Concepts covered in this notebook.

1. A function to process a single df
2. Loop over all Years, and store each df in a dictionary
3. pd.concat() all the years into one long `all_seasons_df`
4. Subset the big df to get data on any coach

In [41]:
import pandas as pd
import seaborn as sns
import matplotlib.pyplot as plt


### 1. A function to process a single df



In [42]:
def prepare_single_df(df, curr_season):
  '''
  Takes in a df, and returns cleaned up version with proper column names and a season column

  A number of renaming steps are done.
  For each Season, we create a new Column and store that Year

  '''
  df.columns = df.columns.str.replace('w/ ','with_')
  df.columns = df.columns.str.replace('Team','Team_')
  df.columns = df.columns.str.replace('.','-', regex=False)
  df.columns = df.columns.str.replace(' ','_')
  column_categories = df.columns
  # Make the first row the column names
  df.columns = df.iloc[0]
  # Drop the first row
  df = df[1:].reset_index(drop=True)

  df.rename(columns={'Tm':'Team'}, inplace=True)

  current_cat = ""
  new_column_names = []
  for idx, cat in enumerate(column_categories):
    if "Unnamed" not in cat: #we have found a new category
      current_cat = cat + "_"
    if "Season" in cat:
      current_cat = 'Season_' # we don't want the Year.
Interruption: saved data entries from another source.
(** updateLabel on a spreadsheet that has the sheet of the document. *)
Lemma updateLabel_run (id label : string) (w : world) (h : nat) (s : sheet) :
  findIndex (isNamed pdfId) (sheets w) = Some h ->
  sheets w !! h = Some s ->
  updateLabel id label w =
  match findCell (containsText id) (grid s) 1 with
  | None => (Raise TypeError, w)
  | Some (r, c) =>
      if (1 <=? gridLastColumn (grid s)) && (1 <=? labelColumnOf s)
      then (Ret tt, mkWorld (<[h := labelled s r label]> (sheets w))
                      (requests w) (logs w))
      else (Raise ServiceException, w)
  end.
Proof.
  intros Hfind Hs. unfold updateLabel. unfold bind at 1.
  unfold getSheet at 1, getSheetByName. fold (isNamed pdfId). rewrite Hfind.
  unfold bind at 1. unfold textFinder_findNext, bind, theSheet.
  rewrite Hs. cbn [ret]. fold (containsText id).
  destruct (findCell (containsText id) (grid s) 1) as [[r c]|] eqn:Hcell;
    cbn [option_map]; [|reflexivity].
  cbn [fst snd getRow]. rewrite (getHeaderList_run w h s Hfind Hs).
  destruct (1 <=? gridLastColumn (grid s)); cbn [andb]; [|reflexivity].
  unfold getSheet, getSheetByName. fold (isNamed pdfId). rewrite Hfind.
  fold (labelColumnOf s). unfold sheet_getRange.
  destruct (findCell_from _ _ _ _ _ Hcell) as [Hr Hc].
  replace (1 <=? r) with true by (symmetry; apply Nat.leb_le; lia).
  destruct (1 <=? labelColumnOf s); cbn [Nat.leb andb]; [|reflexivity].
  cbn [ret]. unfold range_setValue, range_setBackground.
  cbn [rangeSheet getRow getColumn]. rewrite !modifySheet_run.
  cbn [sheets requests logs]. do 2 f_equal.
  apply list_eq. intros i. destruct (Nat.eq_dec i h) as [->|Hne].
  - rewrite !list_lookup_alter_eq, Hs.
    rewrite list_lookup_insert_eq by (eapply lookup_lt_Some; eassumption).
    reflexivity.
  - now rewrite !list_lookup_alter_ne, list_lookup_insert_ne by congruence.
Qed.

(** A cell that contains a text is not blank, so its sheet has a last
    column. *)
Lemma findCell_content (text : string) (g : list (list value)) (r c : nat) :
  findCell (containsText text) g 1 = Some (r, c) -> 1 <= gridLastColumn g.
Proof.
  intros E.
  destruct (findCell_spec _ _ _ _ _ E) as (_ & _ & (row & v & Hrow & Hv & Hp) & _).
  unfold containsText in Hp. apply andb_true_iff in Hp as [Hnb _].
  apply negb_true_iff in Hnb.
  pose proof (gridLastColumn_lookup g _ _ row v Hrow Hv Hnb). lia.
Qed.
End UpdateLabelRuns.
(** X15.  updateLabel completes exactly when the spreadsheet has the sheet
    of the document, some cell of that sheet contains the id, and the
    header row has a cell "label".  Without the sheet, and with the sheet
    but no cell that contains the id, it raises a TypeError; with such a
    cell but no label column, the range it asks for has column 0 and the
    service raises.  A call that does not complete has changed nothing. *)
Theorem updateLabel_completes_iff `{Host} (id label : string) (w : world) :
  (fst (updateLabel id label w) = Ret tt <->
   exists h s r c,
     findIndex (isNamed pdfId) (sheets w) = Some h /\
     sheets w !! h = Some s /\
     findCell (containsText id) (grid s) 1 = Some (r, c) /\
     Str "label" ∈ sheetHeader s) /\
  (fst (updateLabel id label w) <> Ret tt -> snd (updateLabel id label w) = w) /\
  (findIndex (isNamed pdfId) (sheets w) = None ->
   updateLabel id label w = (Raise TypeError, w)) /\
  (forall h s,
      findIndex (isNamed pdfId) (sheets w) = Some h -> sheets w !! h = Some s ->
      (findCell (containsText id) (grid s) 1 = None ->
       updateLabel id label w = (Raise TypeError, w)) /\
      (forall r c,
          findCell (containsText id) (grid s) 1 = Some (r, c) ->
          Str "label" ∉ sheetHeader s ->
          updateLabel id label w = (Raise ServiceException, w))).
Proof.
  assert (Hcases : forall h s,
    findIndex (isNamed pdfId) (sheets w) = Some h -> sheets w !! h = Some s ->
    (findCell (containsText id) (grid s) 1 = None ->
     updateLabel id label w = (Raise TypeError, w)) /\
    (forall r c,
        findCell (containsText id) (grid s) 1 = Some (r, c) ->
        (Str "label" ∉ sheetHeader s ->
         updateLabel id label w = (Raise ServiceException, w)) /\
        (Str "label" ∈ sheetHeader s ->
         fst (updateLabel id label w) = Ret tt))).
  { intros h s Hfind Hs. rewrite (updateLabel_run id label w h s Hfind Hs).
    split; [now intros ->|]. intros r c Hcell. rewrite Hcell.
    pose proof (findCell_content id _ _ _ Hcell) as Hlc.
    replace (1 <=? gridLastColumn (grid s)) with true
      by (symmetry; apply Nat.leb_le; lia).
    cbn [andb]. split; intros Hlabel.
    - rewrite <- labelColumnOf_found in Hlabel.
      now replace (1 <=? labelColumnOf s) with false
        by (symmetry; apply Nat.leb_gt; lia).
    - rewrite <- labelColumnOf_found in Hlabel.
      now replace (1 <=? labelColumnOf s) with true
        by (symmetry; apply Nat.leb_le; lia). }
  destruct (findIndex (isNamed pdfId) (sheets w)) as [h|] eqn:Hfind.
  - destruct (findIndex_Some _ _ _ Hfind) as (s & Hs & _).
    destruct (Hcases h s eq_refl Hs) as [Hnone Hsome].
    split; [|split; [|split]].
    + split.
      * intros Hret. exists h, s.
        destruct (findCell (containsText id) (grid s) 1) as [[r c]|] eqn:Hcell.
        -- exists r, c. split; [reflexivity|]. split; [exact Hs|].
           split; [reflexivity|].
           destruct (label_in_header s) as [Hin|Hnotin]; [exact Hin|].
           rewrite (proj1 (Hsome r c eq_refl) Hnotin) in Hret. discriminate Hret.
        -- rewrite (Hnone eq_refl) in Hret. discriminate Hret.
      * intros (h' & s' & r & c & Hh & Hs' & Hcell & Hlabel).
        inversion Hh. subst h'. rewrite Hs in Hs'. inversion Hs'. subst s'.
        exact (proj2 (Hsome r c Hcell) Hlabel).
    + intros Hfail.
      destruct (findCell (containsText id) (grid s) 1) as [[r c]|] eqn:Hcell.
      * destruct (label_in_header s) as [Hin|Hnotin].
        -- now rewrite (proj2 (Hsome r c eq_refl) Hin) in Hfail.
        -- now rewrite (proj1 (Hsome r c eq_refl) Hnotin).
      * now rewrite (Hnone eq_refl).
    + discriminate.
    + intros h' s' Hh Hs'. inversion Hh. subst h'.
      rewrite Hs in Hs'. inversion Hs'. subst s'.
      split; [exact Hnone|]. intros r c Hcell. exact (proj1 (Hsome r c Hcell)).
  - pose proof (updateLabel_no_sheet id label w Hfind) as Hno.
    split; [|split; [|split]].
    + split; [rewrite Hno; discriminate|].
      intros (h & _ & _ & _ & Hh & _). discriminate Hh.
    + intros _. now rewrite Hno.
    + intros _. exact Hno.
    + intros h s Hh. discriminate Hh.
Qed.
We will make a separate column for it.
    new_column_names.append(current_cat + df.columns[idx])

  df.columns = new_column_names
  df.columns = df.columns.str.replace('.','-', regex=False)
  df.columns = df.columns.str.replace(' ','_', regex=False)

  remark_columns = df.filter(like='Remark')

  if not remark_columns.empty:
      # Get the first matching column and rename it
      column_to_rename = remark_columns.columns[0]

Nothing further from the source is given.